The study states that changes in methylmercury levels over time were consistent with "historical global recent regional increases in anthropogenic emissions."

Vo said the anthropogenic emissions - those created by humans - are caused in part by the combustion of fossil fuels, mining and waste disposal.

Michael Bank, one of the co-authors of the study and a research associate at Harvard, said recent anthropogenic mercury emission rates have seen particular growth out of Asia and especially in China, adding that economic growth is often coupled with an increase in pollutants.

According to Vo, though the study does provide evidence for a correlation between historical mercury emission levels and the levels found in the albatross feathers, it does not necessarily provide evidence for a link between the human-caused levels and the feather levels.

"If that is the case that anthropogenic emissions significantly explain these increases in the feather levels over time, I think it would be a good idea to reduce these emissions, because mercury has no benefit to animals," Vo said.
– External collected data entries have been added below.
(* ===== verification/AppCodec.v ===== *)
(** * Events as rows of the store (app, ColdEventCodec and EventPayloadJson of
    data/ColdEventStore.kt)

    A row has one field per column; a TEXT column may be NULL, the INTEGER
    columns of this table never are.  The nested parts of an event go into one
    text of JSON; org.json is a parameter.  Then reading back what was written. *)

From S2P Require Import Prelude GoLang GoStd Protocol AppWire AppPairer AppParcel AppReply AppTokens AppReplySpec AppEvents.

(** ** Enum constants by name *)

Class KtEnum (T : Type) := {
  enum_values : list T;
  enum_name : T -> bytes;
  enum_by_name x : List.find (λ y, bool_decide (enum_name y = enum_name x)) enum_values = Some x }.

(** enumValueOf, whose exception is caught *)
Definition enumOrNull {T} `{KtEnum T} (name : bytes) : option T :=
  List.find (λ y, bool_decide (enum_name y = name)) enum_values.

Abbreviation enumOr name other := (default other (name ≫= enumOrNull)) (only parsing).

Ltac enum_ok := let x := fresh in intros x; destruct x; vm_compute; reflexivity.

#[export] Instance BinderDev_enum : KtEnum kt_BinderDev.
Proof.
  refine {| enum_values := [DEV_UNKNOWN; BINDER; HWBINDER; VNDBINDER];
    enum_name x := match x with DEV_UNKNOWN => str "UNKNOWN" | BINDER => str "BINDER" | HWBINDER => str "HWBINDER"
                              | VNDBINDER => str "VNDBINDER" end |}. enum_ok.
Defined.

#[export] Instance TargetKind_enum : KtEnum kt_TargetKind.
Proof.
  refine {| enum_values := [KIND_UNKNOWN; HANDLE; PTR];
    enum_name x := match x with KIND_UNKNOWN => str "UNKNOWN" | HANDLE => str "HANDLE" | PTR => str "PTR" end |}. enum_ok.
Defined.

#[export] Instance Direction_enum : KtEnum kt_Direction.
Proof.
  refine {| enum_values := [OUTGOING_REQUEST; INCOMING_REQUEST; OUTGOING_REPLY; INCOMING_REPLY; DIR_UNKNOWN];
    enum_name x := match x with OUTGOING_REQUEST => str "OUTGOING_REQUEST" | INCOMING_REQUEST => str "INCOMING_REQUEST"
                              | OUTGOING_REPLY => str "OUTGOING_REPLY" | INCOMING_REPLY => str "INCOMING_REPLY"
                              | DIR_UNKNOWN => str "UNKNOWN" end |}. enum_ok.
Defined.

#[export] Instance DecodeSource_enum : KtEnum DecodeSource.
Proof.
  refine {| enum_values := [REPLY; SPECIAL_CODE; AIDL_Q; AIDL_P; AIDL_O; HIDL_DESCRIPTOR; RAW_ASCII; TARGET_REF];
    enum_name x := match x with REPLY => str "REPLY" | SPECIAL_CODE => str "SPECIAL_CODE" | AIDL_Q => str "AIDL_Q"
                              | AIDL_P => str "AIDL_P" | AIDL_O => str "AIDL_O" | HIDL_DESCRIPTOR => str "HIDL_DESCRIPTOR"
                              | RAW_ASCII => str "RAW_ASCII" | TARGET_REF => str "TARGET_REF" end |}. enum_ok.
Defined.

#[export] Instance Confidence_enum : KtEnum Confidence.
Proof.
  refine {| enum_values := [HIGH; MEDIUM; LOW];
    enum_name x := match x with HIGH => str "HIGH" | MEDIUM => str "MEDIUM" | LOW => str "LOW" end |}. enum_ok.
Defined.

#[export] Instance StackQuality_enum : KtEnum kt_StackQuality.
Proof.
  refine {| enum_values := [FULL; FP_ONLY; DEGRADED; FAILED];
    enum_name x := match x with FULL => str "FULL" | FP_ONLY => str "FP_ONLY" | DEGRADED => str "DEGRADED"
                              | FAILED => str "FAILED" end |}. enum_ok.
Defined.

#[export] Instance ArgStatus_enum : KtEnum ArgStatus.
Proof.
  refine {| enum_values := [SUCCESS; UNPARSED];
    enum_name x := match x with SUCCESS => str "SUCCESS" | UNPARSED => str "UNPARSED" end |}. enum_ok.
Defined.

(** ** org.json *)

(** A value; [JOther] is one that is written as this token and is none of the
    others. *)
#[warnings="-register-all"]
Inductive json :=
  | JNum (z : Z) | JStr (s : bytes) | JArr (l : list json) | JObj (o : list (bytes * json)) | JNull | JBool (b : bool)
  | JOther (s : bytes).

(** A JSONObject keeps its keys in order of insertion. *)
Fixpoint json_put (k : bytes) (v : json) (o : list (bytes * json)) : list (bytes * json) :=
  match o with
  | [] => [(k, v)]
  | (k', v') :: o => if bool_decide (k = k') then (k, v) :: o else (k', v') :: json_put k v o
  end.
Vo said that while the Pacific Ocean is "an important fishery for human populations," she would be cautious to extend the findings of the research to human populations but added that mercury levels can affect people who "disproportionately incorporate" these food sources into their diets.

The study was largely possible because of the extensive historical museum collections, Vo said.

"The original collectors a century ago could not have envisioned how their specimens would be used," said Carla Cicero, staff curator of birds at the UC Berkeley Museum of Vertebrate Zoology, in an email. "The same is true today as new techniques become available for studying questions that are relevant to both science and conservation."